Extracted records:
━━━━━━━━━━

(** A new one is remembered and goes into the network. *)
Lemma loop_new now hidden a packet :
  key packet ∉ a.(pa_data).(vd_processed) ->
  let s := a.(pa_data) in
  let a' := loop_packet localeCompare now hidden a packet in
  base a'.(pa_data) = (s.(vd_props), ingest now (packetNetworkContext s.(vd_props)) s.(vd_network) packet,
                       trim_processed (s.(vd_processed) ++ [key packet]), s.(vd_stats), s.(vd_mounted))
  /\ a'.(pa_newProcessed) = a.(pa_newProcessed) + 1.
Proof.
  intros Hni s. unfold loop_packet. rewrite bool_decide_false by done. fold s. unfold ingest.
  cbn [vd_network vd_props mark_processed set].
  destruct (ingestPacketIntoPacketNetwork _ _ _ _ _) as [[ingested|] network]; [|done]. cbn [snd].
  destruct (len _ <? 2); [done|]. cbn [pa_data pa_newProcessed set]. rewrite base_animate.
  by destruct (packetMatchesVisualizerFocus _ _).
Qed.
Lemma pass_known now hidden l a :
  (forall k, k ∈ key <$> l -> k ∈ a.(pa_data).(vd_processed)) ->
  let a' := foldl (loop_packet localeCompare now hidden) a l in
  a'.(pa_data) = a.(pa_data) /\ a'.(pa_newProcessed) = a.(pa_newProcessed)
  /\ a'.(pa_newAnimated) = a.(pa_newAnimated) /\ a'.(pa_needsRebuild) = a.(pa_needsRebuild).
Proof.
  revert a. induction l as [|x l IH]; intros a Hin; [done|]. cbn [foldl].
  destruct (loop_known now hidden a x) as (Hd & Hp & Ha & Hn); [apply Hin; by left|].
  destruct (IH (loop_packet localeCompare now hidden a x)) as (-> & -> & -> & ->); [|done].
  intros k Hk. rewrite Hd. apply Hin. by right.
Qed.

Lemma trim_incl l x : x ∈ trim_processed l -> x ∈ l.
Proof. unfold trim_processed. case_match; [apply last_n_incl|done]. Qed.

Lemma last_n_trim l k : last_n KEPT_PROCESSED (trim_processed l ++ k) = last_n KEPT_PROCESSED (l ++ k).
Proof. unfold trim_processed. case_match; [apply last_n_app_last|done]. Qed.

Lemma pass_new now hidden l a :
  NoDup (key <$> l) -> (forall k, k ∈ key <$> l -> k ∉ a.(pa_data).(vd_processed)) ->
  let s := a.(pa_data) in
  let a' := foldl (loop_packet localeCompare now hidden) a l in
  exists processed,
    base a'.(pa_data) = (s.(vd_props), foldl (ingest now (packetNetworkContext s.(vd_props))) s.(vd_network) l,
                         processed, s.(vd_stats), s.(vd_mounted))
    /\ last_n KEPT_PROCESSED processed = last_n KEPT_PROCESSED (s.(vd_processed) ++ (key <$> l))
    /\ (forall k, k ∈ processed -> k ∈ s.(vd_processed) ++ (key <$> l))
    /\ a'.(pa_newProcessed) = a.(pa_newProcessed) + len l.
Proof.
  revert a. induction l as [|x l IH]; intros a Hnd Hni; cbn [foldl fmap list_fmap].
  - exists (vd_processed (pa_data a)). rewrite app_nil_r. repeat split; [done|]. rewrite len_nil. lia.
  - apply NoDup_cons in Hnd as [Hx Hnd].
    destruct (loop_new now hidden a x) as [Hb Hp]; [apply Hni; by left|]. cbn zeta in Hb.
    set (a1 := loop_packet localeCompare now hidden a x) in *. unfold base in Hb. injection Hb as Hpr Hnet Hproc Hst Hmt.
    destruct (IH a1) as (processed & Hb' & Hl & Hi & Hn); [done|..].
    { intros k Hk. rewrite Hproc. intros [Hin|Hin%list_elem_of_singleton]%trim_incl%elem_of_app.
      - apply (Hni k); [by right|done].
      - by subst. }
    exists processed. rewrite Hb', Hpr, Hnet, Hst, Hmt, Hn, Hp, len_cons. split; [done|].
    rewrite Hl, Hproc, last_n_trim, <- app_assoc. split; [done|]. split; [|lia].
    intros k Hk. apply Hi in Hk. rewrite Hproc in Hk. apply elem_of_app in Hk as [Hk%trim_incl|Hk]; [|set_solver].
    apply elem_of_app in Hk. set_solver.
Qed.

Lemma base_schedule now s : base (scheduleDirectoryResolve node_order now s) = base s.
Proof.
  unfold scheduleDirectoryResolve. destruct (negb _); [done|]. cbn zeta. case_bool_decide; [done|]. cbn. by destruct (vd_flushTimer s).
Qed.

(** Drawing the network counts its nodes and links anew, nothing else. *)
Lemma rebuild_base now s :
  let s' := rebuildRenderProjection node_order now s in
  s'.(vd_props) = s.(vd_props) /\ s'.(vd_network) = s.(vd_network) /\ s'.(vd_processed) = s.(vd_processed)
  /\ s'.(vd_stats).(vs_processed) = s.(vd_stats).(vs_processed) /\ s'.(vd_mounted) = s.(vd_mounted).
Proof.
  unfold rebuildRenderProjection. cbn zeta. set (s0 := syncSimulation _).
  assert (Hb := base_schedule now s0). unfold base in Hb. injection Hb as -> -> -> -> ->. done.
Qed.

(** The effect on a snapshot whose first packets are known and whose others are new. *)
Lemma packets_effect_spec now hidden s known new :
  s.(vd_props).(vp_packets).(vr_value) = known ++ new ->
  (forall k, k ∈ key <$> known -> k ∈ s.(vd_processed)) ->
  NoDup (key <$> new) -> (forall k, k ∈ key <$> new -> k ∉ s.(vd_processed)) ->
  let s' := packets_effect localeCompare node_order now hidden s in
  s'.(vd_props) = s.(vd_props)
  /\ s'.(vd_network) = foldl (ingest now (packetNetworkContext s.(vd_props))) s.(vd_network) new
  /\ last_n KEPT_PROCESSED s'.(vd_processed) = last_n KEPT_PROCESSED (s.(vd_processed) ++ (key <$> new))
  /\ (forall k, k ∈ s'.(vd_processed) -> k ∈ s.(vd_processed) ++ (key <$> new))
  /\ s'.(vd_stats).(vs_processed) = s.(vd_stats).(vs_processed) + len new
  /\ s'.(vd_mounted) = s.(vd_mounted).
Proof.
  intros Hl Hk Hnd Hn. unfold packets_effect. rewrite Hl, foldl_app.
  set (a0 := Build_Pass s 0 0 false None).
  destruct (pass_known now hidden known a0 Hk) as (Hd1 & Hp1 & _).
  set (a1 := foldl _ a0 known) in *.
  destruct (pass_new now hidden new a1) as (processed & Hb & Hlast & Hin & Hp2); [done|by rewrite Hd1|].
  set (a2 := foldl _ a1 new) in *. cbn zeta in Hb. rewrite Hd1 in Hb, Hlast, Hin.
  rewrite Hp1 in Hp2. change (pa_newProcessed a0) with 0 in Hp2. rewrite Z.add_0_l in Hp2.
  unfold base in Hb. injection Hb as Hpr Hnet Hproc Hst Hmt.
  set (s1 := match pa_focus a2 with Some _ => _ | None => _ end).
  assert (H1 : base s1 = base (pa_data a2)) by (subst s1; by destruct (pa_focus a2)).
  set (s2 := if pa_needsRebuild a2 then _ else _).
  assert (H2 : s2.(vd_props) = s.(vd_props) /\ s2.(vd_network) = vd_network (pa_data a2)
               /\ s2.(vd_processed) = processed /\ s2.(vd_stats).(vs_processed) = s.(vd_stats).(vs_processed)
               /\ s2.(vd_mounted) = s.(vd_mounted)).
  { unfold base in H1. injection H1 as H1a H1b H1c H1d H1e.
    rewrite <- Hproc, <- Hst, <- Hpr, <- Hmt, <- H1a, <- H1b, <- H1c, <- H1d, <- H1e.
    subst s2. destruct (pa_needsRebuild a2); [apply rebuild_base|done]. }
  destruct H2 as (Hpr2 & Hnet2 & Hproc2 & Hst2 & Hmt2). change (pa_data a0) with s in *.
  destruct (Z.ltb_spec 0 (pa_newProcessed a2)) as [Hpos|Hnpos]; cbn;
    (split; [exact Hpr2|split; [by rewrite Hnet2|rewrite Hproc2, Hst2, Hmt2; split; [done|split; [done|split; [|done]]]]]).
  - by rewrite Hp2.
  - assert (0 <= len new) by apply len_nonneg. lia.
Qed.
(** ** Store and visualizer together *)

(** Between two renders of the visualizer: its timers, the prune ticks, the requests to the
    directory and its answers, and the packets the store recorded; then the render that brings
    the store's packets. *)
Record Batch := {
  ba_events : list VisualizerEvent;
  ba_heard : list (Z * RawPacket);
  ba_now : Z;
  ba_hidden : bool;
}.
Definition between (e : VisualizerEvent) : Prop :=
  match e with VeTimer _ _ | VeFlush | VeReply _ _ _ _ | VePrune _ => True | _ => False end.

(** The store's packets as the hook gets them: a new array. *)
Definition show_packets (now : Z) (hidden : bool) (st : Store) (v : VisualizerData) : VisualizerData :=
  let p := v.(vd_props) in
  visualizer_render localeCompare node_order now hidden
    (p <| vp_packets := {| vr_version := p.(vp_packets).(vr_version) + 1; vr_value := st.(st_packets) |} |>) v.

Definition watch (w : Store * VisualizerData) (b : Batch) : Store * VisualizerData :=
  let st := record_all b.(ba_heard) w.1 in
  let v := visualizer_run localeCompare node_order b.(ba_events) w.2 in
  (st, show_packets b.(ba_now) b.(ba_hidden) st v).

(** The network as a fold of everything heard and of the prune ticks, whatever the hook
    remembers. *)
Definition fold_event (p : DataProps) (network : PacketNetworkState) (e : VisualizerEvent) : PacketNetworkState :=
  match e with
  | VePrune now =>
    if p.(vp_pruneStaleNodes) then (prunePacketNetworkState network (now - p.(vp_pruneStaleMinutes) * 60 * 1000)).2
    else network
  | _ => network
  end.
Definition fold_batch (p : DataProps) (network : PacketNetworkState) (b : Batch) : PacketNetworkState :=
  foldl (ingest b.(ba_now) (packetNetworkContext p)) (foldl (fold_event p) network b.(ba_events))
    (stamped b.(ba_heard)).
Definition fold_batches (p : DataProps) (network : PacketNetworkState) (batches : list Batch) :=
  foldl (fold_batch p) network batches.
Definition heard_in (batches : list Batch) : list RawPacket := batches ≫= fun b => stamped b.(ba_heard).

Lemma base_fire_timer hidden id s : base (fire_timer hidden id s) = base s.
Proof. unfold fire_timer. destruct (vd_live s !! id) as [[k due]|]; [|done]. by rewrite base_publish. Qed.

(** A render that only brings packets runs the one effect that reads them. *)
Lemma show_packets_effect now hidden st v :
  exists packets, packets.(vr_value) = st.(st_packets)
  /\ show_packets now hidden st v
     = packets_effect localeCompare node_order now hidden (v <| vd_props := v.(vd_props) <| vp_packets := packets |> |>).
Proof.
  exists {| vr_version := v.(vd_props).(vp_packets).(vr_version) + 1; vr_value := st.(st_packets) |}. split; [done|].
  unfold show_packets, visualizer_render, visualizer_effects. cbn [vd_props set]. destruct (vd_props v) as [packets contacts config paths vis f1 f2 f3 f4 f5 f6 f7 f8].
  unfold same_reset, same_projection, same_packets, same_context, same_self, visibility_eqb, same_ref, config_name.
  cbn [vp_packets vp_contacts vp_config vp_repeaterAdvertPaths vp_visibility vp_useAdvertPathHints
       vp_splitAmbiguousByTraffic vp_directoryEnabled vp_focusHandoff set vr_version].
  rewrite !bool_decide_true, !Bool.eqb_reflx, !Z.eqb_refl by done. cbn [negb andb orb].
  by replace (vr_version packets =? vr_version packets + 1) with false by (symmetry; apply Z.eqb_neq; lia).
Qed.

(** The hook's props, but for the packets. *)
Definition settings (p : DataProps) : DataProps := p <| vp_packets := {| vr_version := 0; vr_value := [] |} |>.

Lemma settings_context p q : settings p = settings q -> packetNetworkContext p = packetNetworkContext q.
Proof. intros E. exact (f_equal packetNetworkContext E). Qed.

(** What holds at any time: the store keeps the newest of the packets heard, the hook shows those
    of its last render, and remembers their observations. *)
Record watching (p : DataProps) (heard : list RawPacket) (network : PacketNetworkState)
    (w : Store * VisualizerData) : Prop := {
  wa_store : store_ok w.1;
  wa_newest : w.1.(st_packets) = last_n MAX_RAW_PACKETS heard;
  wa_nodup : NoDup (key <$> heard);
  wa_settings : settings w.2.(vd_props) = settings p;
  wa_shown : w.2.(vd_props).(vp_packets).(vr_value) = last_n MAX_RAW_PACKETS heard;
  wa_network : w.2.(vd_network) = network;
  wa_last : last_n KEPT_PROCESSED w.2.(vd_processed) = last_n KEPT_PROCESSED (key <$> heard);
  wa_known k : k ∈ w.2.(vd_processed) -> k ∈ key <$> heard;
  wa_count : w.2.(vd_stats).(vs_processed) = len heard;
  wa_mounted : w.2.(vd_mounted) = true;
}.

(** The observations of the newest packets are remembered. *)
Lemma shown_known p heard network w n k :
  (n <= MAX_RAW_PACKETS)%nat -> watching p heard network w ->
  k ∈ key <$> last_n n heard -> k ∈ w.2.(vd_processed).
Proof.
  intros Hn Hw Hk. apply (last_n_incl KEPT_PROCESSED). rewrite (wa_last _ _ _ _ Hw).
  rewrite last_n_fmap in Hk. apply (last_n_mono n); [|done].
  unfold MAX_RAW_PACKETS, KEPT_PROCESSED in *. lia.
Qed.

Lemma watching_base p heard network st v v' :
  base v' = base v -> watching p heard network (st, v) -> watching p heard network (st, v').
Proof.
  unfold base. intros [= E1 E2 E3 E4 E5] []. cbn [fst snd] in *.
  split; cbn [fst snd]; rewrite ?E1, ?E2, ?E3, ?E4, ?E5; done.
Qed.

Lemma same_self_refl p : same_self p p = true.
Proof. unfold same_self. by rewrite ?bool_decide_true. Qed.

Lemma same_reset_refl p : same_reset p p = true.
Proof. unfold same_reset. by rewrite same_self_refl, !Bool.eqb_reflx. Qed.

Lemma flush_base s : base (flushPendingDirectoryPrefixes s) = base s.
Proof.
  unfold flushPendingDirectoryPrefixes. cbn zeta. destruct (negb _); [done|]. case_bool_decide; [done|].
  unfold send_chunk. by destruct (dr_chunks _).
Qed.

━━━━━━━━━━

▸ **Work to complete**
Lines after the one containing "let a' := loop_packet" are not wanted; repeat exactly each line above from the first up to and including it.

▸ **Task response**
(** A new one is remembered and goes into the network. *)
Lemma loop_new now hidden a packet :
  key packet ∉ a.(pa_data).(vd_processed) ->
  let s := a.(pa_data) in
  let a' := loop_packet localeCompare now hidden a packet in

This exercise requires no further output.